■ WHAT THE TASK REQUIRES ■
For the records that follow, return only the count of lines containing the string "subst".

━━━ GIVEN DATA ━━━

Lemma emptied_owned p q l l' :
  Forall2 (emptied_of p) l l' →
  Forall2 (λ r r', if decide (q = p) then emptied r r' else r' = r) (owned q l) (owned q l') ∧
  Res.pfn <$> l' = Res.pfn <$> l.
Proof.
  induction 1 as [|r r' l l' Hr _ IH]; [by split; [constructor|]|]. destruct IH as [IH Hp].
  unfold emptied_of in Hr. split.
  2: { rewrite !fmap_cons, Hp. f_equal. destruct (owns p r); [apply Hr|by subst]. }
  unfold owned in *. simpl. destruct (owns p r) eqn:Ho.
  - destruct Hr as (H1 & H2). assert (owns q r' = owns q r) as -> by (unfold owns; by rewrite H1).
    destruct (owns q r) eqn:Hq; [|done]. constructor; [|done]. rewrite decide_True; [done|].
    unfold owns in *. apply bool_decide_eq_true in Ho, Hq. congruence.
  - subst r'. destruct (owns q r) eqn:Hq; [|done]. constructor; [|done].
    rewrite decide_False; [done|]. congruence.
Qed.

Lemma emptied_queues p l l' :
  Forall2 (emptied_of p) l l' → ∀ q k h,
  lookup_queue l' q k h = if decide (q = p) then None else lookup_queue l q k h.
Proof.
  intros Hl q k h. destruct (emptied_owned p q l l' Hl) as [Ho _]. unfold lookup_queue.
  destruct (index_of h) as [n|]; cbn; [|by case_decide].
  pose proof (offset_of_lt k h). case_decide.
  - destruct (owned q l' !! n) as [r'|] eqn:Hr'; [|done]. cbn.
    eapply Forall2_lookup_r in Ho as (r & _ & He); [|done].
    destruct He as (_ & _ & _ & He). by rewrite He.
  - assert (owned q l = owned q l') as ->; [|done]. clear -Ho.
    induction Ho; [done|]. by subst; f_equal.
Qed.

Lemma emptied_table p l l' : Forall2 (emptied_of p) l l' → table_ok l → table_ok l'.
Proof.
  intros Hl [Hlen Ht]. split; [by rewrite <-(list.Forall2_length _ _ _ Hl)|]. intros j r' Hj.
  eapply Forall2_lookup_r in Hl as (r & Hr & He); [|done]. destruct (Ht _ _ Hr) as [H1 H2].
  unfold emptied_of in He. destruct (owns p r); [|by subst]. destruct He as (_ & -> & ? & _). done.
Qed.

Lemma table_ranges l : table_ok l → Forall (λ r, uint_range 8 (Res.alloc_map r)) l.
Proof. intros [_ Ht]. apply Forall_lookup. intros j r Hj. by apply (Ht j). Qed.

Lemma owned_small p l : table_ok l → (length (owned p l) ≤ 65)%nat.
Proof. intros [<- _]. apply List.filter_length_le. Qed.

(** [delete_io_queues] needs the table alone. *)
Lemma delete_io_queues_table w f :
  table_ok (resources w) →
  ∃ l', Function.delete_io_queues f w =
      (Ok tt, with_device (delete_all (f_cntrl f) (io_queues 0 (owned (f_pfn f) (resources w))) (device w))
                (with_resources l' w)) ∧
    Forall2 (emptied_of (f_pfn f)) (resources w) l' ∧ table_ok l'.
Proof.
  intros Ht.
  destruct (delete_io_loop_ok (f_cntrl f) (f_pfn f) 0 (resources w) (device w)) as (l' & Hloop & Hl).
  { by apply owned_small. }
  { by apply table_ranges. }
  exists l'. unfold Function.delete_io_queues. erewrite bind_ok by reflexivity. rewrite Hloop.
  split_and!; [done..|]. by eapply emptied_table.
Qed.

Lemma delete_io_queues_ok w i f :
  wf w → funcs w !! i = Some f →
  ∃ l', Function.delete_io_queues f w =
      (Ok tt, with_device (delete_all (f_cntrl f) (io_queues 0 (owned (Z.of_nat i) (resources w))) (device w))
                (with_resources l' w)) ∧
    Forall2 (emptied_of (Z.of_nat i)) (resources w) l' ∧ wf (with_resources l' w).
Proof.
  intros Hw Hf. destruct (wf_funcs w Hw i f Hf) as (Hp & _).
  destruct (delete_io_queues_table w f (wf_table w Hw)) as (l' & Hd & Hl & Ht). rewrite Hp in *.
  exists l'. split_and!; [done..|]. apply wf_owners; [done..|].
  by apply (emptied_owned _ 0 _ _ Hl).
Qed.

━━━

■ SOLUTION TO THIS TASK ■
4